La scomparsa di Silvano Facchinetti, presidente onorario di Anag, Associazione Nazionale Assaggiatori Grappa e acquaviti, segna un momento di riflessione per il mondo dei distillati italiani. L'83enne bergamasco può a tutti gli effetti essere considerato il papà delle moderne tecniche di degustazione della grappa, distillato di cui insieme ad un bergamasco di adozione come Luigi Veronelli, è stato nei fatti uno dei più convinti promotori e testimonial. Con la sua morte, domenica 22 marzo a Castelli Calepio (Bg), lascia un’eredità costruita in oltre trent’anni di attività associativa.

Silvano Facchinetti (foto Anag)
Classe 1943, Silvano Facchinetti era entrato in Anag nel 1987 come assaggiatore, avviando un percorso che in poco tempo lo aveva portato a ricoprire incarichi sempre più rilevanti. Nel 1997 venne eletto presidente di Anag Lombardia e, nello stesso periodo, assunse anche il ruolo di vicepresidente nazionale. Nel 2003 arrivò anche la presidenza nazionale, incarico mantenuto fino al 2015 per quattro mandati consecutivi.
Con Facchinetti un’associazione più radicata e diffusa sul territorio
Il mondo della grappa con cui si confrontava da decenni Facchinetti non era certo quello evoluto e di qualità di oggi. Era il distillato tipicamente italiano, ma c'erano forse troppe pratiche di lavorazione che ne impedivano di coglierne fino in fondo finezza e valore. Il lavoro per gli appassionati della grappa come Silvano Facchinetti era quindi duplice: da un lato spingere i produttori a migliorare la distillazione per rendere sempre più tipiche ed eleganti le grappe, e dall'altro promuoverne la diffusione attraverso degustazioni mirate e la crescita di una categoria di degustatori esperti.

Lucio Piombi, Silvano Facchinetti e Aldo Carminati
E così, non casualmente, gli anni della sua presidenza hanno coinciso con una fase di espansione per Anag, che ha rafforzato la sua presenza in diverse regioni e ampliato la base associativa.

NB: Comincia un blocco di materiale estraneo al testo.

Lemma repeated_id_stops_insert_half_way_witness :
  ∃ cn',
    SessionPlugin.pytest_collection_modifyitems ∅
      [mkItem "t.py::a" ["t.py"] 0; mkItem "t.py::b" ["t.py"] 0;
       mkItem "t.py::a" ["t.py"] 0; mkItem "t.py::c" ["t.py"] 0]
    = (cn', Raise IntegrityError)
    ∧ cn' !! "t.py::b" = Some pending_row.
Proof.
  destruct (repeated_id_stops_insert_half_way ∅
              [mkItem "t.py::a" ["t.py"] 0; mkItem "t.py::b" ["t.py"] 0]
              [mkItem "t.py::c" ["t.py"] 0] (mkItem "t.py::a" ["t.py"] 0))
    as (cn' & Hrun & Hnew & _).
  - apply (bool_decide_unpack _). vm_compute. exact I.
  - intros it _. apply lookup_empty.
  - by left.
  - exists cn'. split; [exact Hrun|].
    apply (Hnew (mkItem "t.py::b" ["t.py"] 0)). right. by left.
Defined.

Lemma rerun_modifyitems_ok (self : RerunPlugin.t) (main reference : Store)
    (items : list Item) :
  (∀ it, it ∈ items → is_Some (main !! nodeid it)) →
  ∃ cn' sel,
    RerunPlugin.pytest_collection_modifyitems self main reference items
    = (cn', Ok sel)
    ∧ RerunPlugin.selected sel `sublist_of` items
    ∧ ∀ id, is_Some (main !! id) → is_Some (cn' !! id).
Proof.
  intros Hrows. unfold RerunPlugin.pytest_collection_modifyitems.
  set (main1 := RerunPlugin.merge_reference main reference).
  assert (∀ id, is_Some (main !! id) → is_Some (main1 !! id)) as Hmain1.
  { intros id [r Hr]. subst main1. rewrite merge_reference_lookup, Hr. eauto. }
  destruct (RerunPlugin.rerun_falsy self).
  { eexists _, _. split; [reflexivity|]. split; [done|]. exact Hmain1. }
  rewrite (split_items_filter _ _
             (fun it => reference_outcome reference (nodeid it))).
  2:{ intros it Hin. rewrite rerun_prev_lookup.
      by destruct (Hmain1 _ (Hrows it Hin)) as [r ->]. }
  destruct (negb (bool_decide (_ = [])) || negb (RerunPlugin.all_if_none self)).
  2:{ eexists _, _. split; [reflexivity|]. split; [done|]. exact Hmain1. }
  destruct (updates_spec main1 reference
              (filter (fun it => reference_outcome reference (nodeid it)
                                 ∉ RerunPlugin.rerun_tags self) items))
    as (us & -> & Hspec & _).
  { intros it [_ Hin]%list_elem_of_filter. by apply Hmain1, Hrows. }
  destruct (executemany_update_spec reference us main1 Hspec)
    as (cn' & -> & Hcn').
  eexists _, _. split; [reflexivity|]. split; [apply sublist_filter|].
  intros id Hid. rewrite Hcn'. apply Hmain1 in Hid as [r ->].
  destruct (decide _); cbn; eauto.
Qed.

(** X26. On a new store the three collection hooks run through: for
    collected items with distinct node ids, the recorder's bulk insert,
    then rerun selection, then reordering all return; what is left is a
    reordering of the selected items, which are collected items in
    collection order, and every collected id has a row at the end. *)
Theorem collection_hooks_compose (rerun : RerunPlugin.t)
    (order : ReorderPlugin.t) (reference : Store) (items : list Item) :
  NoDup (nodeid <$> items) →
  ∃ cn1 cn2 sel sorted,
    SessionPlugin.pytest_collection_modifyitems init_db.1 items
    = (cn1, Ok tt)
    ∧ RerunPlugin.pytest_collection_modifyitems rerun cn1 reference items
      = (cn2, Ok sel)
    ∧ ReorderPlugin.pytest_collection_modifyitems order cn2 reference
        (RerunPlugin.selected sel)
      = Ok sorted
    ∧ sorted ≡ₚ RerunPlugin.selected sel
    ∧ RerunPlugin.selected sel `sublist_of` items
    ∧ ∀ it, it ∈ items → is_Some (cn2 !! nodeid it).
Proof.
  intros Hnd.
  destruct (executemany_insert_fresh (nodeid <$> items) ∅ Hnd)
    as (cn1 & Hinsert & Hnew & _); [intros id _; apply lookup_empty|].
  assert (∀ it, it ∈ items → is_Some (cn1 !! nodeid it)) as Hrows1.
  { intros it Hin. exists pending_row. apply Hnew, list_elem_of_fmap. eauto. }
  destruct (rerun_modifyitems_ok rerun cn1 reference items Hrows1)
    as (cn2 & sel & Hrerun & Hsub & Hkeeps).
  assert (∀ it, it ∈ items → is_Some (cn2 !! nodeid it)) as Hrows2
    by (intros it Hin; by apply Hkeeps, Hrows1).
  exists cn1, cn2, sel. eexists.
  split; [exact Hinsert|]. split; [exact Hrerun|].
  split; [|split; [|split; [exact Hsub | exact Hrows2]]].
  - apply reorder_sorted_by_key. intros it Hin. left.
    apply Hrows2. eapply elem_of_submseteq; [exact Hin|].
    by apply sublist_submseteq.
  - apply py_sorted_perm.
Qed.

Un lavoro costruito sulla diffusione della cultura della grappa e delle acquaviti, attraverso corsi di formazione, degustazioni guidate e iniziative dedicate agli appassionati e ai professionisti del settore, a partire dalla crescente importanza del concorso come l'Alambicco d'oro.
Un'attività a cui per molti anni si è affiancata anche Italia a Tavola, come media partner, per il progetto di promozione della grappa e delle acqueviti nella ristorazione e nei bar italiani, per superare quella che un tempo era una sorta di subalternità rispetto ad altri distillati ritenuti più nobili, come i cognac o i whisky. L'impegno di Silvano nei confronti della grappa era come una missione di vita, tanto che fino a pochi giorni fa ci scriveva per avere notizie sui lavori in corso per editare un suo testo sul mondo della grappa e su alcune tecniche di distillazione sotto vuoto da lui studiate per valorizzare ulteriormente la produzione.
L'ideazione del “Calice Anag”, segno distintivo della degustazione
Tra i contributi più significativi di Silvano Facchinetti va poi ricordata la definizione del Calice Anag, studiato per valorizzare al meglio le caratteristiche dei distillati. Ancora oggi rappresenta uno degli elementi più riconoscibili dell’attività dell’Associazione e uno strumento di riferimento nella degustazione professionale della grappa.

Il calice Anag per la degustazione della grappa
Il presidente Marcello Vecchio e l'Anag in un comunicato dichiarano di unirsi con affetto sincero al cordoglio della famiglia di Silvano Facchinetti, ricordandolo nel fervente spirito associativo e nella figura di appassionato e vero conoscitore della materia. Anche Italia a Tavola si stringe con fraterno dolore alla moglie Giusy e al figlio Giuseppe, ricordando l'amicizia sincera e la collaborazione di anni con Silvano e l'impegno per valorizzare la grappa che fino agli ultimi giorni non lo ha mai abbandonato.
I funerali avranno luogo nella Chiesa di Calepio martedì 24 marzo alle ore 15:00, partendo dalla Casa Funeraria Angel House in Via Provinciale Valle Calepio n°40, a Castelli Calepio.